Author : Ian Hill
Suspended above the ethereal ocean of dense fog was a network of free-standing platforms connected by thin, low hanging wires. Each platform was suspended hundreds of feet above the roiling accumulation of toxic gases. The towers were manned by a single sentry who kept an eye on their surroundings. It was an alert system, a sort of wide-spread security lattice intended to report any advances of the nation’s enemies. The job was essentially a life sentence.
The single operator stood tall on the platform, his hands gripping the sides of the lone terminal as he swiveled his head back and forth to monitor the horizon. The console was a convoluted machine bearing a series of toggle switches and red keys coupled with a line of unlit bulbs. From the dirty terminal’s top right corner a tall antenna sprang up and reached high overhead to connect to the gently waving communication wire that shot off into the distance to eventually disappear in the haze.
The operator himself was a tall man plagued with vertigo. It was imperative that he remain completely still and anchored to the terminal so he wouldn’t topple over the precarious tower’s side. The dusty metal decking was large enough to allow only a few steps in each direction. The support beam was old and rickety, he didn’t dare unsettle it and risk structural integrity.
The sky was dark and infected with thick clouds of blackness that gradually hovered toward the uninhabited southern lands. Biting wind charged with particles of burning salt whipped around the operator as he tightened his grip on the stable console. Suddenly, a wave of nausea overcame him. The man looked down and closed his eyes, trying to keep from stumbling to the side and falling down far below into the deadly ocean of yellow fog.

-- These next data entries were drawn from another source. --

(** ** The ceilings of the kernel of a query *)

Lemma max_or_zero_above l x : x ∈ l -> x <= max_or_zero l.
Proof.
  unfold max_or_zero. assert (forall l a, a <= foldl Z.max a l /\ forall x, x ∈ l -> x <= foldl Z.max a l) as H; [|apply H].
  clear l x. intros l. induction l as [|b l IH]; intros a; cbn; [split; [lia|]; intros x Hx; by apply not_elem_of_nil in Hx|]. destruct (IH (Z.max a b)) as [H1 H2]. split; [lia|]. intros x [->|Hx]%elem_of_cons; [lia|by apply H2].
Qed.

Lemma sequence_heights piece profile from to offsets o : sequence_for profile (mkTransition piece from to) = Some offsets -> o ∈ offsets -> snd (normalized_kick_delta piece from to (fst o) (snd o)) ∈ kick_heights piece profile.
Proof.
  unfold sequence_for. destruct (list_find _ _) as [[i e]|] eqn:E; [|done]. intros [= <-] Ho. apply list_find_Some in E as (He & Et & _). apply list_elem_of_lookup_2 in He. unfold kick_heights. apply list_elem_of_bind. exists e. split; [|apply list_elem_of_filter; by rewrite Et].
  rewrite Et. cbn [tr_from tr_to]. apply list_elem_of_fmap. by exists o.
Qed.

Definition vertical_margin (q : FrozenFinesseQuery) : Z := max_or_zero (Z.abs <$> kick_heights (query_piece q) (query_kicks q)).

Definition downward_margin (q : FrozenFinesseQuery) : Z := max_or_zero (Z.abs <$> filter (fun dy => dy < 0) (kick_heights (query_piece q) (query_kicks q))).

Section Ceilings.
Context (q : FrozenFinesseQuery) (Hq : query_ok q).

Lemma margins : 0 <= downward_margin q <= vertical_margin q /\ vertical_margin q <= 110.
Proof using Hq.
  pose proof (kick_heights_bound (query_piece q) _ (qo_kicks q Hq)) as Hh. rewrite Forall_forall in Hh. unfold downward_margin, vertical_margin. assert (0 <= max_or_zero (Z.abs <$> kick_heights (query_piece q) (query_kicks q)) <= 110) as Hv.
  { apply max_or_zero_bound; [lia|]. apply Forall_fmap, Forall_forall. intros x Hx. specialize (Hh x Hx). change (Z.abs x <= 110). lia. }
  split; [|lia]. apply max_or_zero_bound; [lia|]. apply Forall_fmap, Forall_forall. intros x [_ Hx]%list_elem_of_filter. change (Z.abs x <= max_or_zero (Z.abs <$> kick_heights (query_piece q) (query_kicks q))). apply max_or_zero_above, list_elem_of_fmap. by exists x.
Qed.
(* ===== verification/QueueExpression.v ===== *)
(** * Queue pattern expressions

    [clearra-supply/src/queue/queue_pattern_expression.rs]: the language in
    which a user describes queues of pieces.  A text is a list of alternatives
    separated by [;]; an alternative is a sequence of atoms; an atom draws
    pieces without repetition from a set of choices.  One alternative is kept
    as its atoms when it has many sequences, and everything else is kept as an
    explicit list.  The text parsers of [queue/queue_parser.rs] are here too.

    Characters are Unicode scalar values.  The parts of the Unicode tables
    beyond ASCII that [char::is_whitespace] and [char::to_uppercase] consult
    are the parameters [unicode_space] and [unicode_upper].  A [usize] has 64
    bits. *)

From Stdlib Require Import ZArith Lia Ascii.
From stdpp Require Import prelude strings.
From S2P Require Import Prelude Words PcBoard AllocationLedger Pieces.

Local Open Scope Z_scope.

(** ** Characters *)

Definition ch (c : ascii) : Z := Z.of_nat (nat_of_ascii c).

(** [PieceKind::from_ascii] of any character. *)
Definition piece_from_char (c : Z) : Result UnknownPieceKind PieceKind :=
  if c <? 128 then PieceKind_from_ascii (ascii_of_nat (Z.to_nat c)) else Err UnknownPiece.

(** [char::is_ascii_digit] and the value of a digit. *)
Definition is_digit (c : Z) : bool := (48 <=? c) && (c <=? 57).
Definition digit_value (c : Z) : Z := c - 48.

(** [char::len_utf8]. *)
Definition len_utf8 (c : Z) : Z := if c <? 128 then 1 else if c <? 2048 then 2 else if c <? 65536 then 3 else 4.

Definition str_len (s : list Z) : Z := foldr (fun c n => len_utf8 c + n) 0 s.

Section Unicode.
Context (unicode_space : Z -> bool) (unicode_upper : Z -> list Z).

Definition is_whitespace (c : Z) : bool := if c <? 128 then (9 <=? c) && (c <=? 13) || (c =? 32) else unicode_space c.

Definition to_uppercase (c : Z) : list Z := if c <? 128 then [if (97 <=? c) && (c <=? 122) then c - 32 else c] else unicode_upper c.

(** The normalized text of an expression. *)
Definition normalize_source (source : list Z) : list Z := filter (fun c => negb (is_whitespace c) && negb (c =? ch ",") = true) source ≫= to_uppercase.
End Unicode.

(** ** Errors *)

Inductive QueuePatternParseError :=
| PatternEmpty
| EmptyAlternative
| EmptySequence
| EmptyGroup (index : Z)
| UnclosedGroup
| UnexpectedCharacter (index value : Z)
| MissingPermutationCount (index : Z)
| InvalidPermutationCount (index : Z)
| PermutationCountOutOfRange (index count available : Z)
| MixedSequenceLengths
| PatternLimitExceeded (limit : Z).

Inductive PatternFailure := PatternError (e : QueuePatternParseError) | PatternPanic.

#[export] Instance QueuePatternParseError_eq_dec : EqDecision QueuePatternParseError.
Proof. solve_decision. Defined.
#[export] Instance PatternFailure_eq_dec : EqDecision PatternFailure.
Proof. solve_decision. Defined.

Definition pattern_err {A} (e : QueuePatternParseError) : Result PatternFailure A := Err (PatternError e).

Definition or_panic {A} (o : option A) : Result PatternFailure A := match o with Some a => Ok a | None => Err PatternPanic end.

(** ** Storage *)

Record FactorizedPatternAtom := mkAtom { atom_choices : list PieceKind; atom_draw_count : Z; atom_variant_count : Z }.

Record FactorizedQueuePatternSpace := mkPatternSpace {
  fs_atoms : list FactorizedPatternAtom;
  fs_pattern_count : Z;
  fs_full_sequence_len : Z;
  fs_visible_sequence_len : Z
}.

Inductive QueuePatternSequenceStorage :=
| Explicit (sequences : list (list PieceKind))
| Factorized (space : FactorizedQueuePatternSpace).

Record QueuePatternExpression := mkExpression { qe_source : list Z; qe_sequences : QueuePatternSequenceStorage; qe_sequence_len : Z }.

Definition FACTORIZED_PATTERN_THRESHOLD : Z := 4096.

(** ** Atoms *)

(** The loop of [falling_factorial_checked]: [value - offset] panics when it
    would be negative, and the product is checked. *)
Fixpoint falling_loop (n : nat) (value offset product : Z) : Result PatternFailure (option Z) :=
  match n with
  | O => Ok (Some product)
  | S n =>
      let? factor := or_panic (checked_sub value offset) in
      match checked_mul 64 product factor with
      | None => Ok None
      | Some product => falling_loop n value (offset + 1) product
      end
  end.

Definition falling_factorial_checked (value count : Z) : Result PatternFailure (option Z) := falling_loop (Z.to_nat count) value 0 1.

(** [sort_unstable] and [dedup] of pieces: the pieces in the order of their
    kind, neighbours that are equal once. *)
Fixpoint insert_piece (p : PieceKind) (l : list PieceKind) : list PieceKind :=
  match l with
  | [] => [p]
  | q :: l => if (piece_index p <=? piece_index q)%nat then p :: q :: l else q :: insert_piece p l
  end.

Definition sort_pieces (l : list PieceKind) : list PieceKind := foldr insert_piece [] l.

Fixpoint dedup_pieces (l : list PieceKind) : list PieceKind :=
  match l with
  | [] => []
  | p :: l => match dedup_pieces l with
              | q :: l' => if bool_decide (p = q) then q :: l' else p :: q :: l'
              | [] => [p]
              end
  end.

Definition FactorizedPatternAtom_new (choices : list PieceKind) (draw_count index : Z) : Result PatternFailure FactorizedPatternAtom :=
  let choices := dedup_pieces (sort_pieces choices) in
  let available := Z.of_nat (length choices) in
  if (draw_count =? 0) || (available <? draw_count) then pattern_err (PermutationCountOutOfRange index draw_count available)
  else
    let? variants := falling_factorial_checked available draw_count in
    match variants with
    | None => pattern_err (PatternLimitExceeded (umax 64))
    | Some variant_count => Ok (mkAtom choices draw_count variant_count)
    end.

(** [copy_within(from..upto, at)] on an array. *)
Definition copy_within {A} (l : list A) (from upto at_ : nat) : Result PatternFailure (list A) :=
  if (from <=? upto)%nat && (upto <=? length l)%nat && (at_ + (upto - from) <=? length l)%nat
  then Ok (take at_ l ++ drop from (take upto l) ++ drop (at_ + (upto - from)) l) else Err PatternPanic.

(** [a / b] and [a % b], which panic for a zero divisor. *)
Definition div_rem (a b : Z) : Result PatternFailure (Z * Z) := if b =? 0 then Err PatternPanic else Ok (a / b, a mod b).

(** The loop of [append_variant] with [n] pieces to draw. *)
Fixpoint variant_loop (n : nat) (available : list PieceKind) (available_len rank : Z) (output : list PieceKind) : Result PatternFailure (list PieceKind) :=
  match n with
  | O => Ok output
  | S n =>
      let? fewer := or_panic (checked_sub available_len 1) in
      let? size := falling_factorial_checked fewer (Z.of_nat n) in
      let? branch_size := or_panic size in
      let? '(selected, rank) := div_rem rank branch_size in
      let? piece := or_panic (available !! Z.to_nat selected) in
      let? available := copy_within available (Z.to_nat (selected + 1)) (Z.to_nat available_len) (Z.to_nat selected) in
      variant_loop n available fewer rank (output ++ [piece])
  end.

Definition append_variant (a : FactorizedPatternAtom) (rank : Z) (output : list PieceKind) : Result PatternFailure (list PieceKind) :=
  if (7 <? length (atom_choices a))%nat then Err PatternPanic
  else variant_loop (Z.to_nat (atom_draw_count a)) (atom_choices a ++ replicate (7 - length (atom_choices a)) PI) (Z.of_nat (length (atom_choices a))) rank output.

(** ** Parsing *)

(** The digits a list of characters starts with. *)
Fixpoint leading_digits (l : list Z) : list Z :=
  match l with
  | c :: l => if is_digit c then c :: leading_digits l else []
  | [] => []
  end.

(** [str::parse::<usize>] of digits. *)
Definition parse_usize (digits : list Z) : option Z :=
  foldl (fun value c => value ← value; product ← checked_mul 64 value 10; checked_add 64 product (digit_value c)) (Some 0) digits.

What lay below hidden in the encompassing shroud was a hive of terror. The border operators who stood atop their thin posts had to listen as the monstrosities below clicked away, their massive claws dragging across the lowest level of rock. Sometimes they fought amongst each other, issuing forth deep wails of pain and hatred. It was unsettling.
Soon, the nausea had passed. The operator wearily opened his eyes and gazed down at the industrial terminal as its rusty cogs churned underneath the spotted faceplate. A light was blinking, a single point of green. Years back in the operator’s training he had been briefed on all different alerts that this console had to offer. Over time he had forgotten most of the strictures and ordinances, but this light was something that he immediately recognized despite never seeing it in action before.
The man recoiled back slightly, shaking his head back in forth to make sure he wasn’t hallucinating the notification. He glanced over his shoulder and followed the mile-long wire to his view’s edge. Below, the fog was raging back and forth as waves of the toxic miasma rose up and sunk.
The operator reached into his heavy coat’s pocket and removed a single iron key. Hesitantly, he poised the rusted device over the slot in the terminal. He glanced back at the blinking light to assure himself that it was, in fact, a reality and not some nightmarish figment.
This green harbinger was a call of distress from far, far away. Out on the furthest fringes one of the most far flung border operators had been felled. The wire had been severed and the tower’s thin column had disintegrated into nothingness. An invasion was beginning, an army from the depths was rising up from the mist to march on the father nation.
Another light in the row of darkened bulbs clicked on. Gradually, more and more of them became illuminated as more and more platforms were destroyed. The operator squinted off to the horizon fearfully, trying to see some sign of the impending doom. There were only thirty more towers before his light would be next in line. He had to flee.
The operator slowly unclenched his left hand from the terminal, his bones creaking and prickling in protest. He had almost forgotten how it felt to move this anchoring limb. He took one last look at the twinkling bulbs before climbing on top of the console. He unceremoniously tossed the key aside and began to shuffle up the thin antenna. It creaked under his weight, but the mechanism was sturdy enough. It was built to withstand torrential storms and hurricanes of sheering wind.
He kept his eyes shut and refused to imagine how terrible a fall from this height would be. Soon, he had reached the antenna’s top and began to shuffle across the ropey wire. A few sparks rained down from his glove’s contact, but the operator powered on.
It’d be a long trip, the harrowing horizontal climb would take days to reach the next tiny outpost. He would stay ahead of the deadly wave and he would relay news of invasion to the nation. It was just a matter of time before the wire would be severed.